The volume of animal wastes is significant, reflecting the considerable expansion of food animal production globally. In the U.S., it is estimated that 238,000 CAFOs produce 314 million metric tons of waste per year, which is 100 times as much biosolids produced by treating human wastewater. Global estimates suggest that 140 million metric tons of poultry litter and 460 million metric tons of swine waste were produced in 2003, based on data from the Food and Agriculture Organization.

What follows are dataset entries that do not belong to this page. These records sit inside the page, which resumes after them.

Definition set_outboxes (f : gmap string Outbox → gmap string Outbox) (db : PDb) : PDb :=
  mkPDb (postings db) (f (outboxes db)) (attempts db) (reviews db) (pnumber_seq db) (shop db)
    (events db) (decommissioned db) (not_fresh db) (recovery db) (park_after db).
Definition set_attempts (f : gmap string Attempt → gmap string Attempt) (db : PDb) : PDb :=
  mkPDb (postings db) (outboxes db) (f (attempts db)) (reviews db) (pnumber_seq db) (shop db)
    (events db) (decommissioned db) (not_fresh db) (recovery db) (park_after db).
Definition set_reviews (f : gmap string Review → gmap string Review) (db : PDb) : PDb :=
  mkPDb (postings db) (outboxes db) (attempts db) (f (reviews db)) (pnumber_seq db) (shop db)
    (events db) (decommissioned db) (not_fresh db) (recovery db) (park_after db).
Definition set_postings (f : gmap string Posting → gmap string Posting) (db : PDb) : PDb :=
  mkPDb (f (postings db)) (outboxes db) (attempts db) (reviews db) (pnumber_seq db) (shop db)
    (events db) (decommissioned db) (not_fresh db) (recovery db) (park_after db).
Definition set_seq (f : gmap string Z → gmap string Z) (db : PDb) : PDb :=
  mkPDb (postings db) (outboxes db) (attempts db) (reviews db) (f (pnumber_seq db)) (shop db)
    (events db) (decommissioned db) (not_fresh db) (recovery db) (park_after db).
Definition set_shop (f : SDB → SDB) (db : PDb) : PDb :=
  mkPDb (postings db) (outboxes db) (attempts db) (reviews db) (pnumber_seq db) (f (shop db))
    (events db) (decommissioned db) (not_fresh db) (recovery db) (park_after db).
Definition set_events (f : list (string * string) → list (string * string)) (db : PDb) : PDb :=
  mkPDb (postings db) (outboxes db) (attempts db) (reviews db) (pnumber_seq db) (shop db)
    (f (events db)) (decommissioned db) (not_fresh db) (recovery db) (park_after db).

Definition settlements (db : PDb) : gmap string Settlement := settled (shop db).

(** ** Attempts *)

(** The attempts of one posting. *)
Definition attempts_of (p : string) (db : PDb) : list (string * Attempt) :=
  filter (λ ia, at_posting ia.2 = p) (map_to_list (attempts db)).

(** ORDER BY attempt_no DESC LIMIT 1. *)
Definition later (ia ib : string * Attempt) : string * Attempt :=
  if at_no ib.2 <? at_no ia.2 then ia else ib.

Definition last_attempt (p : string) (db : PDb) : option (string * Attempt) :=
  match attempts_of p db with
  | [] => None
  | ia :: l => Some (foldr later ia l)
  end.

(** coalesce(max(attempt_no), 0) + 1. *)
Definition next_attempt_no (p : string) (db : PDb) : Z :=
  match last_attempt p db with Some (_, a) => at_no a + 1 | None => 1 end.

(** Attempts that may have reached the PMS. *)
Definition may_have_sent (p : string) (db : PDb) : list (string * Attempt) :=
  filter (λ ia, at_outcome ia.2 ≠ NOT_SENT) (attempts_of p db).

(** ** Triggers on posting_attempts *)

Definition CONFIRM_NOT_POSTED_RETRY : string := "CONFIRM_NOT_POSTED_RETRY".

Definition p4_attempt_retry_gate (new : Attempt) (db : PDb) : res sql_error () :=
  match last_attempt (at_posting new) db with
  | None => check (at_no new =? 1)%Z (Raised "ATTEMPT_SEQUENCE")
  | Some (_, l) =>
      _ ← check (at_no new =? at_no l + 1)%Z (Raised "ATTEMPT_SEQUENCE");
      match at_outcome l with
      | SENDING => Err (Raised "ATTEMPT_IN_FLIGHT")
      | UNKNOWN | ACKED =>
          match reviews db !! at_posting new with
          | Some rv => check (bool_decide (rv_terminal rv = Some CONFIRM_NOT_POSTED_RETRY)
                              && bool_decide (rv_auth rv = Some (at_no new))) (Raised "RETRY_REQUIRES_REVIEW")
          | None => Err (Raised "RETRY_REQUIRES_REVIEW")
          end
      | NOT_SENT => Ok ()
      end
  end.

Definition p4_attempt_lifecycle_gate (new : Attempt) (db : PDb) : res sql_error () :=
  check (bool_decide (at_iface new ∉ decommissioned db)) (Raised "INTERFACE_DECOMMISSIONED").

Definition p4_attempt_targets_posting_reservation (new : Attempt) (db : PDb) : res sql_error () :=
  match postings db !! at_posting new with
  | Some po => check (bool_decide (at_g_number new = po_g_number po)) (Raised "ATTEMPT_RESERVATION_MISMATCH")
  | None => Err (Raised "ATTEMPT_RESERVATION_MISMATCH")
  end.

Definition p4_reversal_never_executes (posting : string) (db : PDb) : res sql_error () :=
  check (bool_decide ((po_type <$> postings db !! posting) ≠ Some REVERSAL)) (Raised "REVERSAL_NOT_EXECUTABLE").

Definition p4_attempt_freshness_gate (new : Attempt) (db : PDb) : res sql_error () :=
  check (bool_decide (at_iface new ∉ not_fresh db)) (Raised "INTERFACE_NOT_FRESH").

(** length() counts characters: bytes that do not continue one. *)
Definition char_length (s : string) : Z := Z.of_nat (length (filter (λ b, cont b = false) (bytes_of s))).
Definition btrim_empty (s : string) : bool := all_bytes (λ b, (b =? 32)%Z) s.

(** CHECK constraints of posting_attempts. *)
Definition attempt_checks (a : Attempt) : res sql_error () :=
  _ ← check (negb (btrim_empty (at_g_number a)) && (char_length (at_g_number a) <=? 32)) (CheckFailed "attempt_gnumber_verified");
  _ ← check (negb (wireUnsafe (at_g_number a))) (CheckFailed "attempt_gnumber_wire_safe");
  _ ← check (negb (empty (at_p_number a)) && (len (at_p_number a) <=? 18) && all_digits (at_p_number a))
        (CheckFailed "attempt_pnumber_wire_safe");
  _ ← check (negb (btrim_empty (at_rn a)) && (char_length (at_rn a) <=? 32)) (CheckFailed "attempt_rn_verified");
  _ ← check (negb (wireUnsafe (at_rn a))) (CheckFailed "attempt_rn_wire_safe");
  check (match at_as a with None => true | Some s => bool_decide (s ∈ asCatalog) end)
    (CheckFailed "posting_attempts_pa_as_status_check").

(** Primary key and unique constraints. *)
Definition attempt_unique (id : string) (a : Attempt) (db : PDb) : res sql_error () :=
  _ ← check (bool_decide (attempts db !! id = None)) (DuplicateKey "posting_attempts_pkey");
  _ ← check (forallb (λ ib, negb (at_no ib.2 =? at_no a)%Z) (attempts_of (at_posting a) db))
        (DuplicateKey "posting_attempts_internal_posting_id_attempt_no_key");
  check (forallb (λ ib, negb (bool_decide (at_tenant ib.2 = at_tenant a ∧ at_site ib.2 = at_site a ∧
                                           at_iface ib.2 = at_iface a ∧ at_p_number ib.2 = at_p_number a)))
           (map_to_list (attempts db)))
    (DuplicateKey "posting_attempts_tenant_id_site_id_pms_interface_id_p_numbe_key").

(** AFTER INSERT: the attempt consumes the authorization that names it. *)
Definition p4_consume_retry_authorization (new : Attempt) : PDb → PDb :=
  set_reviews (alter (λ rv,
    if bool_decide (rv_terminal rv = Some CONFIRM_NOT_POSTED_RETRY) && bool_decide (rv_auth rv = Some (at_no new))
    then mkReview (rv_version rv + 1) (rv_terminal rv) None true (rv_escalations rv) (rv_reversal rv)
    else rv) (at_posting new)).

Definition insert_attempt (id : string) (new : Attempt) (db : PDb) : res sql_error PDb :=
  _ ← p4_attempt_lifecycle_gate new db;
  _ ← p4_attempt_retry_gate new db;
  _ ← p4_attempt_targets_posting_reservation new db;
  _ ← p4_reversal_never_executes (at_posting new) db;
  _ ← p4_attempt_freshness_gate new db;
  _ ← attempt_checks new;
  _ ← attempt_unique id new db;
  Ok (p4_consume_retry_authorization new (set_attempts (<[id := new]>) db)).

(** BEFORE UPDATE (trg_posting_attempt_oneway) and the new outcome. *)
Definition update_attempt (id : string) (outcome : attempt_outcome) (as_ : option string) (db : PDb)
    : res sql_error PDb :=
  match attempts db !! id with
  | None => Ok db
  | Some a =>
      let new := mkAttempt (at_tenant a) (at_site a) (at_posting a) (at_iface a) (at_no a) (at_p_number a)
                   (at_rn a) (at_g_number a) (at_sent_at a) outcome as_ (at_sha256 a) in
      _ ← check (bool_decide (at_outcome a = SENDING) || bool_decide (outcome = at_outcome a))
            (Raised "posting_attempts.outcome is terminal");
      _ ← attempt_checks new;
      Ok (set_attempts (<[id := new]>) db)
  end.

And we have only scratched the surface here, since workers in the US have already come down with antibiotic-resistant (and potentially life-threatening) staph infections from simply handling pork products. And this disease makes garden-variety swine flu look like a bad case of sniffles:
We know that some strains of MRSA (methicillin-resistant Staphylococcus aureus) are extremely dangerous. Dr. Monina Klevens, of the federal Centers for Disease Control and Prevention, examined the cases of the disease reported in hospitals, schools and prisons in one year and extrapolated that "94,360 invasive MRSA infections occurred in the United States in 2005; these infections were associated with death in 18,650 cases."
At this point, I only have one observation: This shit is happening in our own backyard. So why do I need to consult a paper in the UK to get the straight story, and to the blogs of Angry Liberals for context?
Update: Oh, and thank you, Chuck Grassley, Midwest Moderate®, for threatening to torpedo the nomination of an administration appointee who might actually give a shit about fixing this disaster.